Fury has erupted among Senate Republicans over the status of border talks, which have stalled over the past week, although Senate Democrats say they have little interest in meaningful negotiations. The chances of a further agreement being reached by the end of the year are being undermined.

The current state of border negotiations has infuriated Senate Republicans, many of whom say they are tired of the debate and deeply frustrated by the lack of progress. It’s been nearly a week since Sen. Chris Murphy (D-Conn.) withdrew from negotiations with Republicans, creating yet another headache for lawmakers hoping for a deal.

That feeling was on full display at Tuesday’s secret press conference to discuss President Biden’s $111 billion in emergency aid. This article featured a number of Senate Republicans leaving their seats early after it became clear that the border issue was not on the agenda of administration briefers.

Perhaps most telling of the mood within the Republican Party is the ripples surrounding a perceived lack of seriousness on the other side of the aisle, including from Sens. Kevin Cramer (R.N.D.) and Mitt Romney. Perhaps it was some of the most moderate members of Congress who were spreading the word. (R-Utah). Sen. Deb Fischer (R-Nebraska), a supporter of aid to Ukraine and a defense hawk known for her low-key personality, also spoke out early, but remained perplexed by the situation the next day. Ta.

“We’ve been through it already,” Fischer, an ally of the Senate Republican leadership, said Wednesday. “We let them have it because they deserved it.”

A top concern for Senate Republicans is that Democrats are not taking the border portion of the supplement seriously enough, and while many Republicans want to support policies that include aid to Ukraine, conservatives in the House do not. The number of factions is increasing. As a result, there is no choice but to raise the bar for border security.

Members pointed to the briefing as a good example, as none of the briefers, including Secretary of State Antony Blinken, Defense Secretary Lloyd Austin, and Chairman of the Joint Chiefs of Staff CQ Brown Jr., were prepared to discuss border issues. Republicans widely viewed this as a waste of a meeting and were disappointed because the secret briefing was intended to discuss supplemental warrants broadly, not just Ukraine and Israel.

“It’s a huge frustration,” said Sen. Joni Ernst (R-Iowa). “This is a failure on the part of the administration, because there should have been someone there who could address these issues.”

Some Republicans are looking forward to a second meeting with Homeland Secretary Alejandro Mayorkas to discuss the border.

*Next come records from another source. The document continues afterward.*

(* ===== verification/Finality.v ===== *)
(** What the chain must have said: programs with the log of the answers they
    received.

    Between two calls of a program anything may happen to the database, so a
    store call is logged with the database it found and the one it left. *)

From Stdlib Require Import ZArith Lia Strings.Byte.
From stdpp Require Import base gmap list strings.
From S2P Require Import Prelude GoStd GoJson Geth Policy Verification Signer State Schema Hoare Calldata.
From S2P Require Import Rpc RpcProps Work Store StoreWork StoreRecovery Prog Service.
From S2P Require Import StoreInv StorePaid StoreIntent StoreDemo SystemDemo.

Local Open Scope Z_scope.
Local Open Scope prog_scope.

Inductive answer :=
  | AStore (before after : db)
  | AReceipt (hash : string) (r : res (option Receipt))
  | ABlock (number : option Z) (r : res Block)
  | AHeight (r : res Z).

(** [replies p log log' a]: with some answers, logged in front of [log], the
    program ends in [a]. *)
Inductive replies {A} : prog A -> list answer -> list answer -> A -> Prop :=
  | r_ret a log : replies (Ret a) log log a
  | r_commit X (m : env -> DB X) k e d x d' log log' a :
      m e d = Ok (x, d') -> replies (k (Ok x)) (AStore d d' :: log) log' a ->
      replies (Call m k) log log' a
  | r_lost X (m : env -> DB X) k e d x d' err log log' a :
      m e d = Ok (x, d') -> replies (k (Err err)) (AStore d d' :: log) log' a ->
      replies (Call m k) log log' a
  | r_failed X (m : env -> DB X) k err log log' a :
      replies (k (Err err)) log log' a -> replies (Call m k) log log' a
  | r_now k t log log' a : replies (k t) log log' a -> replies (Now k) log log' a
  | r_cancelled k b log log' a : replies (k b) log log' a -> replies (Cancelled k) log log' a
  | r_sign tx k r log log' a : replies (k r) log log' a -> replies (Sign tx k) log log' a
  | r_send raw k r log log' a : replies (k r) log log' a -> replies (Send raw k) log log' a
  | r_receipt h k r log log' a :
      replies (k r) (AReceipt h r :: log) log' a -> replies (GetReceipt h k) log log' a
  | r_transaction h k r log log' a : replies (k r) log log' a -> replies (GetTransaction h k) log log' a
  | r_block n k r log log' a :
      replies (k r) (ABlock n r :: log) log' a -> replies (GetBlock n k) log log' a
  | r_height k r log log' a :
      replies (k r) (AHeight r :: log) log' a -> replies (GetHeight k) log log' a
  | r_simulate f t data k r log log' a : replies (k r) log log' a -> replies (Simulate f t data k) log log' a.

(** The same as a weakest precondition, which evaluates on a program. *)
Fixpoint wp {A} (p : prog A) (Q : A -> list answer -> Prop) (log : list answer) : Prop :=
  match p with
  | Ret a => Q a log
  | Call m k =>
      (forall e d x d', m e d = Ok (x, d') ->
         wp (k (Ok x)) Q (AStore d d' :: log) /\ forall err, wp (k (Err err)) Q (AStore d d' :: log)) /\
      forall err, wp (k (Err err)) Q log
  | Now k => forall t, wp (k t) Q log
  | Cancelled k => forall b, wp (k b) Q log
  | Sign _ k => forall r, wp (k r) Q log
  | Send _ k => forall r, wp (k r) Q log
  | GetReceipt h k => forall r, wp (k r) Q (AReceipt h r :: log)
  | GetTransaction _ k => forall r, wp (k r) Q log
  | GetBlock n k => forall r, wp (k r) Q (ABlock n r :: log)
  | GetHeight k => forall r, wp (k r) Q (AHeight r :: log)
  | Simulate _ _ _ k => forall r, wp (k r) Q log
  end.

(** Final evidence for transaction [h]: its receipt, in a block that is
    canonical and [Confirmations] deep, with the given outcome. *)
Definition evidence (cfg : Config) (log : list answer) (h : string) (succeeded : bool) : Prop :=
  exists receipt block current,
    AReceipt h (Ok (Some receipt)) ∈ log /\
    ABlock (Some (rc_BlockNumber receipt)) (Ok block) ∈ log /\
    EqualFold (bl_Hash block) (rc_BlockHash receipt) = true /\
    AHeight (Ok current) ∈ log /\
    Confirmations cfg <= depth current (rc_BlockNumber receipt) /\
    (rc_Status receipt =? 0) = negb succeeded.

(** Every payment of [m0] kept its state in [m], except that payment [p] may
    have moved to one of [states]. *)
Definition only_moves (m0 : gmap N Payment) (p : rowid) (states : list State) (m : gmap N Payment) : Prop :=
  forall i q q', m0 !! i = Some q -> m !! i = Some q' ->
    p_state q' = p_state q \/ (i = p /\ p_state q' ∈ states).

(** [h] was the hash of the active transaction of payment [p] when it was
    loaded. *)
Definition loaded_hash (log : list answer) (p : rowid) (h : string) : Prop :=
  exists d i r, AStore d d ∈ log /\ active_tx d p = Some (i, r) /\ t_hash r = Some h.

(** ** Answers of the RPC client *)

Definition from_client (c : Client) (a : answer) : Prop :=
  match a with
  | AStore _ _ => True
  | AReceipt h r => exists ids net ended cancelled,
      r = Eth.chain_answer (Eth.TransactionReceipt ids net ended cancelled c h)
  | ABlock number r => exists ids net ended cancelled,
      r = Eth.chain_answer (Eth.BlockByNumber ids net ended cancelled c number)
  | AHeight r => exists ids net ended cancelled,
      r = Eth.chain_answer (Eth.BlockNumber ids net ended cancelled c)
  end.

Adding to the confusion, the contours of the negotiations have shifted this Congress, especially now that House Speaker Mike Jawson (R-Louisiana) is in overall command on Capitol Hill. Sen. Thom Tillis (R.N.C.), who usually participates in bipartisan negotiations and has been involved in border talks, said Democrats have been involved in these negotiations just as they did when they controlled the House. , and claimed that it had not changed its approach.

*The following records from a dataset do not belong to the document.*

(** C2. Everything the service broadcasts conforms, in every run: the sent
    bytes decode to a mainnet transaction that calls USDC with no ether, with
    the nonce of a transaction row, gas and a fee cap within the configured
    limits, and calldata built from the payer authorization that the row's payment had
    in a database committed earlier; and the hash of the bytes was in a
    committed database before they were sent. *)
Theorem broadcasts_conform w ps l1 raw l2 :
  runs_to cfg any_signer (w, ps) -> w_trace w = l1 ++ Sent raw :: l2 ->
  exists i r b t auth, raw = raw_hex b /\ txs (w_db w) !! i = Some r /\
    UnmarshalBinary b = Some t /\ tx_ChainId t = MainnetChainID /\
    (exists to, tx_To t = Some to /\ EqualFold (address_Hex to) MainnetUSDC = true) /\
    tx_Value t = 0 /\ tx_Nonce t = t_nonce r /\ 0 < tx_GasFeeCap t <= ceiling cfg /\
    tx_Gas t <= gas_cap cfg /\ Calldata.TransferWithAuthorizationData auth = Ok (tx_Data t) /\
    describes l2 (t_payment r) auth /\
    recorded l2 (hex_EncodeToString (keccak256 b)).
Proof.
  intros R Ht. destruct (ok_sent _ _ _ (runs_sys_ok _ R) _ _ _ Ht)
    as (i & r & b & -> & Hr & (t & auth & Hs) & Hh).
  destruct Hs as (? & ? & ? & ? & ? & ? & ? & ? & ?).
  exists i, r, b, t, auth. by repeat (split; [done|]).
Qed.

(** C1. No double payment by the service: of any two broadcasts in a run, each
    pays for one payment, and they carry the same Ethereum nonce exactly when
    they pay for the same payment, in which case they move the same value from
    the same payer to the same recipient under the same EIP-3009 nonce and
    validity window.  Since an account's nonce is mined once, a payment is
    settled at most once. *)
Theorem one_nonce_per_payment w ps raw1 raw2 :
  runs_to cfg any_signer (w, ps) -> Sent raw1 ∈ w_trace w -> Sent raw2 ∈ w_trace w ->
  exists t1 a1 p1 t2 a2 p2,
    pays (w_trace w) raw1 t1 a1 p1 /\ pays (w_trace w) raw2 t2 a2 p2 /\
    (tx_Nonce t1 = tx_Nonce t2 <-> p1 = p2) /\ (p1 = p2 -> same_transfer a1 a2).
Proof.
  intros R S1 S2. pose proof (runs_sys_ok _ R) as O.
  destruct (sent_row _ _ O S1) as (i & r & t1 & a1 & Hr & Hn1 & _ & _ & P1).
  destruct (sent_row _ _ O S2) as (j & s & t2 & a2 & Hs & Hn2 & _ & _ & P2).
  destruct (ok_inv _ _ _ O) as [[Hreach _ _ _ Hsig _] _].
  exists t1, a1, (t_payment r), t2, a2, (t_payment s). split; [done|]. split; [done|].
  rewrite Hn1, Hn2.
  destruct (reachable_ind' nonces nonces_empty nonces_exec _ Hreach) as [_ N1 N2 N3 _ _].
  pose proof (Hsig _ _ Hr) as E1. pose proof (Hsig _ _ Hs) as E2. simpl in *. split.
  - split; [intros; eapply N2; eauto; congruence | intros; eapply N3; eauto].
  - intros E. destruct P1 as (? & _ & _ & _ & D1), P2 as (? & _ & _ & _ & D2). rewrite E in D1.
    eapply describes_agree; [apply (ok_ordered _ _ _ O) | exact D1 | exact D2].
Qed.

(** ** Exposure *)

(** The most a mined transaction can cost. *)
Definition fee_of (t : gethTx address) : Z := tx_Gas t * tx_GasFeeCap t.

Definition total_fees (l : list (gethTx address)) : Z := foldr (fun t n => fee_of t + n) 0 l.

(** [t] was sent, and its nonce belongs to a payment requested in the window
    that ends [QuotaWindow] after [a], of everyone or of one merchant. *)
Definition charged (w : world) (who : option rowid) (a : time) (t : gethTx address) : Prop :=
  (exists b, Sent (raw_hex b) ∈ w_trace w /\ UnmarshalBinary b = Some t) /\
  exists i r p, txs (w_db w) !! i = Some r /\ t_nonce r = tx_Nonce t /\ payments (w_db w) !! t_payment r = Some p /\
    counted who p && in_window a (QuotaWindow cfg) p = true.

Lemma charged_fee w ps who a t :
  runs_to cfg any_signer (w, ps) -> charged w who a t -> fee_of t <= gas_cap cfg * ceiling cfg.
Proof.
  intros R [(b & Hs & Hb) _]. destruct (sent_row _ _ (runs_sys_ok _ R) Hs) as (i & r & t' & auth & _ & _ & Hf & Hg & Hp).
  destruct Hp as (b' & Eb & Hb' & _). apply raw_hex_inj in Eb as <-. rewrite Hb in Hb'. injection Hb' as <-.
  pose proof (Z.le_max_l 0 (GasLimit cfg)). unfold fee_of, gas_cap in *. nia.
Qed.

(** Distinct nonces are distinct payments, and the quota bounds those. *)
Lemma charged_count w ps who a l :
  runs_to cfg any_signer (w, ps) -> NoDup (map tx_Nonce l) -> Forall (charged w who a) l ->
  Z.of_nat (length l) <= quota_cap cfg who.
Proof.
  intros R Hnd Hl. destruct (ok_inv _ _ _ (runs_sys_ok _ R)) as [[Hreach _ _ Hq Hsig _] _]. simpl in *.
  destruct (reachable_ind' nonces nonces_empty nonces_exec _ Hreach) as [_ _ _ N3 _ _].
  destruct (distinct_images (fun t i => exists j r p, txs (w_db w) !! j = Some r /\ t_nonce r = tx_Nonce t /\
    i = t_payment r /\ payments (w_db w) !! i = Some p /\ counted who p && in_window a (QuotaWindow cfg) p = true)
    tx_Nonce l) as (ids & Hlen & Hids & Hall); [done| | |].
  - intros t t' i (j & r & p & Hr & <- & -> & _) (j' & r' & p' & Hr' & <- & E & _). by eapply N3.
  - eapply Forall_impl; [exact Hl|]. intros t (_ & i & r & p & Hr & Hn & Hp & Hc). by exists (t_payment r), i, r, p.
  - rewrite <- Hlen. etransitivity; [|apply (Hq who a)]. unfold settled_in, count_payments.
    apply inj_le, length_le_size; [done|]. eapply Forall_impl; [exact Hall|].
    intros i (t & j & r & p & _ & _ & _ & Hp & Hc). exists p. by apply map_lookup_filter_Some.
Qed.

“The reason I’m dissatisfied with the Democratic Party is because I think there’s a growing awareness.” [that] For this to be successful, some Democrats will be uncomfortable voting yes,” Tillis said. “They’re trying to think of a bipartisan compromise as something like last Congress, where everyone could vote yes. That’s never going to happen.”

“I think we’re still getting people to accept the reality that we’re talking about compromises that are going to get more than half of the conference and less than 100 percent of the conference,” he said. continued. “There’s a lot of confusion around that concept because that hasn’t happened in recent history.”

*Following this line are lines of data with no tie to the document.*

(* ===== verification/VerifyService.v ===== *)
(** The verify endpoint: [internal/ethereum/verification.go], the read-only
    client whose reads need every provider, and the handler of
    [internal/verification/service.go].

    Providers, the ABI codec and the x402 scheme are dependencies: what each
    answers is a parameter.  Verification runs in one request; the database
    moves only when it records its attempt. *)

From Stdlib Require Import ZArith Lia Strings.Byte.
From stdpp Require Import base gmap list strings.
From S2P Require Import Prelude GoStd GoJson Geth Policy WalletProof Verification State Schema Hoare.
From S2P Require Import Prog Rpc Calldata Work Store StoreWork StoreInv StoreIntent StoreDemo.

Local Open Scope string_scope.
Local Open Scope Z_scope.

(** ** verification.go *)

(** A value an ABI decoder returns. *)
#[warnings="-register-all"] Inductive output :=
  | OutBool (b : bool)
  | OutBig (z : Z)
  | OutNil
  | OutList (l : list output)
  | OutOther.

Section Client.
  Context `{Geth}.

(** One [ethclient.Client]: [None] is an error of the call. *)
Record provider := {
  CodeAt : address -> option (list byte);
  CallContract : address -> list byte -> option (list byte);
  provider_ChainID : option Z;
}.

(** [joined]: the context ended before all answers were joined; [ended]: it
    had ended once they were. *)
Definition readAgreement {T} (joined ended : option context_error) (outcomes : list (option T))
    (equal : T -> T -> bool) : res T :=
  match outcomes, joined with
  | [], _ => Err [EOpaque]
  | _, Some e => Err (context_chain e)
  | _, None =>
      match omap id outcomes with
      | [] => Err (match ended with Some e => context_chain e | None => [EOpaque] end)
      | first :: rest =>
          if negb (length (first :: rest) =? length outcomes)%nat then Err [EProviderDisagreement]
          else if forallb (fun v => equal first v) rest then Ok first
          else Err [EProviderDisagreement]
      end
  end.

Record VerificationClient := {
  clients : list provider;
  vc_joined : option context_error;
  vc_ended : option context_error;
}.

Definition bytes_Equal (a b : list byte) : bool := bool_decide (a = b).

Definition GetCode (c : VerificationClient) (a : string) : res (list byte) :=
  readAgreement (vc_joined c) (vc_ended c) (map (fun p => CodeAt p (HexToAddress a)) (clients c)) bytes_Equal.

Definition GetChainID (c : VerificationClient) : res Z :=
  readAgreement (vc_joined c) (vc_ended c) (map provider_ChainID (clients c)) Z.eqb.

(** [packed] is the encoded call, or [None] when the ABI or the arguments are
    unusable; [unpack] decodes its results. *)
Definition ReadContract (c : VerificationClient) (a : string) (packed : option (list byte))
    (unpack : list byte -> option (list output)) : res output :=
  match packed with
  | None => Err [EOpaque]
  | Some data =>
      match readAgreement (vc_joined c) (vc_ended c)
              (map (fun p => CallContract p (HexToAddress a) data) (clients c)) bytes_Equal with
      | Err e => Err e
      | Ok result =>
          match unpack result with
          | None => Err [EOpaque]
          | Some [] => Ok OutNil
          | Some [o] => Ok o
          | Some outputs => Ok (OutList outputs)
          end
      end
  end.

Definition GetBalance (c : VerificationClient) (token : string) (packed : option (list byte))
    (unpack : list byte -> option (list output)) : res Z :=
  match ReadContract c token packed unpack with
  | Err e => Err e
  | Ok (OutBig z) => Ok z
  | Ok _ => Err [EOpaque]
  end.

End Client.

(** ** service.go *)

Section Verify.
  Context `{Geth} `{X402}.

(** [x402.VerifyResponse]. *)
Record VerifyResponse := {
  vr_IsValid : bool;
  vr_InvalidReason : string;
  vr_Payer : string;
}.

(** What the scheme's own verifier returns: a response, a [VerifyError], or
    another error. *)
Inductive scheme_result :=
  | SchemeResponse (response : option VerifyResponse)
  | SchemeInvalid (reason payer : string)
  | SchemeFailed (e : error).

Record readers := {
  code_GetCode : string -> res (list byte);
  code_authorizationState : string -> address -> list byte -> res output;
  scheme_Verify : PaymentPayload -> PaymentRequirements -> scheme_result;
}.

(** A request's writes: the database is left changed even when it fails. *)
Definition Recorder : Type := option (Attempt -> DB (res unit)).

Definition record (recorder : Recorder) (a : Attempt) (d : db) : res unit * db :=
  match recorder with
  | None => (Ok tt, d)
  | Some f => match f a d with Ok (r, d') => (r, d') | Err e => (Err e, d) end
  end.

Definition failed_attempt (identity reason : string) : Attempt :=
  {| va_PaymentIdentity := identity; va_Result := "failed"; va_ReasonCode := reason; va_Payment := None |}.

Murphy told reporters there had been no change in the status of the talks and the two sides had not held talks since Friday.

However, potential talks remain open after Biden said Wednesday that he was willing to make “significant sacrifices,” including policy changes, to secure more than $60 billion in aid to Ukraine and $111 billion in additional supplements. had a difficult time. Lawmakers go on vacation.

“I’ve made it clear that Congress needs reform to fix our broken immigration system,” Biden said at the White House. Because I know, I’m ready to do more.”

Republicans are encouraged by this word and hope, which, combined with Wednesday’s failed vote to start debate on additional legislation, could provide momentum for long-awaited talks in the short term.

“There are no Senate Democrats who can actually get a deal done. It has to come from the president of the United States,” said Sen. John Barrasso (R-Wyo.). “He’s going to have to fully engage and acknowledge that there’s a problem at the southern border.”